* **Assigned task**: Scan the data beneath this task and copy each line that includes "value".

[Stored data entries]
▼
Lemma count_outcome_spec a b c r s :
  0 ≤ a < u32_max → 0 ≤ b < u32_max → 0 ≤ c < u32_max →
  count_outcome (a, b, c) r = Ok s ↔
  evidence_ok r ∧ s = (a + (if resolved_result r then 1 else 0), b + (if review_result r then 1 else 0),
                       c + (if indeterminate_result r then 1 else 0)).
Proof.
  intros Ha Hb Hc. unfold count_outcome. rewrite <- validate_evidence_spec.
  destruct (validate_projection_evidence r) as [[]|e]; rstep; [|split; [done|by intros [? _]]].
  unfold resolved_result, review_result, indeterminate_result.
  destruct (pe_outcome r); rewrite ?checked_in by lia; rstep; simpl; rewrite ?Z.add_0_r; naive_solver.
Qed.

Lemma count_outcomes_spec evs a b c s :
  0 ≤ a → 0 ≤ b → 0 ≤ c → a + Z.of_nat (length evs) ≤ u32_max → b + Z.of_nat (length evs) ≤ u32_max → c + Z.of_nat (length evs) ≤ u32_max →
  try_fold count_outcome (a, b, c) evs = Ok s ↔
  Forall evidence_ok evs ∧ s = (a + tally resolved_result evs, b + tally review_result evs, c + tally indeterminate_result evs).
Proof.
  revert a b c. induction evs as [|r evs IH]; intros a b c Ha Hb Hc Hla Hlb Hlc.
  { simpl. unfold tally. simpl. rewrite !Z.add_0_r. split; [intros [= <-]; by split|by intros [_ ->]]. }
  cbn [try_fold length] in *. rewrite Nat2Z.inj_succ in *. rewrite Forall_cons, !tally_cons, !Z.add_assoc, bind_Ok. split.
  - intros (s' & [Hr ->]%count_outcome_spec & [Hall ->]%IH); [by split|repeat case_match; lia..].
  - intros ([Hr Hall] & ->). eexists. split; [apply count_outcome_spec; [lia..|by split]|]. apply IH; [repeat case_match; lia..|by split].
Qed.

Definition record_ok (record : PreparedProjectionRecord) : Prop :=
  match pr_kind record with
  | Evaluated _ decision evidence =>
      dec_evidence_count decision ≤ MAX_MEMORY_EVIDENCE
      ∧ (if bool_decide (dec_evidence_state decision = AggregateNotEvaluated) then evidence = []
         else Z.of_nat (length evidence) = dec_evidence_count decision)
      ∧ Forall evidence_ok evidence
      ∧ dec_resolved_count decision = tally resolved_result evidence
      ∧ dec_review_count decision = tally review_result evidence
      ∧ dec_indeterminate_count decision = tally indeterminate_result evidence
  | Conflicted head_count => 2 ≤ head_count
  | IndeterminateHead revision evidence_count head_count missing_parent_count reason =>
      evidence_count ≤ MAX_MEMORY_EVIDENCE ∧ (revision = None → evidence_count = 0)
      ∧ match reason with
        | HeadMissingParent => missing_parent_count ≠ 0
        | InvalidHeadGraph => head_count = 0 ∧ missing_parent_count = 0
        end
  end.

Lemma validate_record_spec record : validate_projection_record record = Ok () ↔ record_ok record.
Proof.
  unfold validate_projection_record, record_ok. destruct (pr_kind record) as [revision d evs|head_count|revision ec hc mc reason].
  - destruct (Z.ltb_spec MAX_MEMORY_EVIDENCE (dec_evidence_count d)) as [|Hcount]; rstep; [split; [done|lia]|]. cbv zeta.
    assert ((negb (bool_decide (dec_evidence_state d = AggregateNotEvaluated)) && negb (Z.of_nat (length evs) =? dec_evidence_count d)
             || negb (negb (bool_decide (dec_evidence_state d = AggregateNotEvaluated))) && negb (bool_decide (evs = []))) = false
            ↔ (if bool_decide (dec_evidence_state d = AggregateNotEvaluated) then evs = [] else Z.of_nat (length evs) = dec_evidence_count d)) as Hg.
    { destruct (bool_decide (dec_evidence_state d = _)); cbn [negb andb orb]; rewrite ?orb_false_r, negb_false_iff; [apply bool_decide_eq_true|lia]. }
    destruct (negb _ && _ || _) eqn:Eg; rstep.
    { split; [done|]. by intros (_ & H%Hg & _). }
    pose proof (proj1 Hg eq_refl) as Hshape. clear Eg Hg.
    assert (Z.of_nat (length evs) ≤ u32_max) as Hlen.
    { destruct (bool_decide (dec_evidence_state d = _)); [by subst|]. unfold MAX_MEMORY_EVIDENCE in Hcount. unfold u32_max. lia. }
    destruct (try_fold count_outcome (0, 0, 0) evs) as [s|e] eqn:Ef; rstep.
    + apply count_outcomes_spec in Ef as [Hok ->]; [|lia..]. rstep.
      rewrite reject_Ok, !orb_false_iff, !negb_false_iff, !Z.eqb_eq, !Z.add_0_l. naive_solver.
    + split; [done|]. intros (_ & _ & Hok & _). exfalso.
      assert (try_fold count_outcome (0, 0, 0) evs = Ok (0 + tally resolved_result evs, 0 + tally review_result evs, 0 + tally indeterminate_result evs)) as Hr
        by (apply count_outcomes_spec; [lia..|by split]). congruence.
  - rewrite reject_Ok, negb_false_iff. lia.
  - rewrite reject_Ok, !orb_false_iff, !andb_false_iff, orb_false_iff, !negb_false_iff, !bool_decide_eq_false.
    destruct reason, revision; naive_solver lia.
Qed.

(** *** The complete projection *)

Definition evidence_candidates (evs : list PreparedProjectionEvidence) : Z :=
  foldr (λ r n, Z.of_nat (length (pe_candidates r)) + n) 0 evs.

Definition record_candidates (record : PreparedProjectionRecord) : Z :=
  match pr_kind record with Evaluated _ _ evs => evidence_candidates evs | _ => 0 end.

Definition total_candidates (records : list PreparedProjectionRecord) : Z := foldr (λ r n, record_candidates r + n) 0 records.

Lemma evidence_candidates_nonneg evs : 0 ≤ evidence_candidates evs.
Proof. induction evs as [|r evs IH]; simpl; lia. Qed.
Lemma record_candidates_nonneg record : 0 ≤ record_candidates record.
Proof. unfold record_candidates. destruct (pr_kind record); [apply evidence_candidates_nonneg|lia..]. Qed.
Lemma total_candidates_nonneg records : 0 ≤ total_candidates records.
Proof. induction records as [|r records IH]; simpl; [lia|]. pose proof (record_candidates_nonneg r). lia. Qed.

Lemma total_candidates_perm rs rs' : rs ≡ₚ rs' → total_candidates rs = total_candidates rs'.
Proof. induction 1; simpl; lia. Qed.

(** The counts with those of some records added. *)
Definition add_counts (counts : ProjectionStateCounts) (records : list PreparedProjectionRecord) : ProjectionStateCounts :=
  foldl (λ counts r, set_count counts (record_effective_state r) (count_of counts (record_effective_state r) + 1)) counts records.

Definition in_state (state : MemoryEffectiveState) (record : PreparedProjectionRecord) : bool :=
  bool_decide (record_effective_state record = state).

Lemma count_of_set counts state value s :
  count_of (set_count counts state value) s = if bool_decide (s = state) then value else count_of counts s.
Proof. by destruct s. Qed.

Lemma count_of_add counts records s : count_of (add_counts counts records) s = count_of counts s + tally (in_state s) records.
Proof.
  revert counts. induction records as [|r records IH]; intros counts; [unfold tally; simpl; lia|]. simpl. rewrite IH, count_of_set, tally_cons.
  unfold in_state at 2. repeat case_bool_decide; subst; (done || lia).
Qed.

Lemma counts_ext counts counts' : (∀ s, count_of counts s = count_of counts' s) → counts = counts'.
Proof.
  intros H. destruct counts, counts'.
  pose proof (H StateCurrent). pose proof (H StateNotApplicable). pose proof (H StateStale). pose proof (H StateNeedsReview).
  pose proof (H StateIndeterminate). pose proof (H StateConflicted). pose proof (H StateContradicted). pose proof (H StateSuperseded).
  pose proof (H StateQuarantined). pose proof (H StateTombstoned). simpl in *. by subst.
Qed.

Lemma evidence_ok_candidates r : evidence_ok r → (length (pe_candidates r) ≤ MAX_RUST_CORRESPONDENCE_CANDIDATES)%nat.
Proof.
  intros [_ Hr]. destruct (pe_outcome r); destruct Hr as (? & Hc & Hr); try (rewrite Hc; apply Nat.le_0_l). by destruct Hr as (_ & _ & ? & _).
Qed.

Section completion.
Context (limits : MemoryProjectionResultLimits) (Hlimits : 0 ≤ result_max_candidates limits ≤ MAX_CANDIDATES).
▲
* **Result of the task**:
Lemma count_of_set counts state value s :
  count_of (set_count counts state value) s = if bool_decide (s = state) then value else count_of counts s.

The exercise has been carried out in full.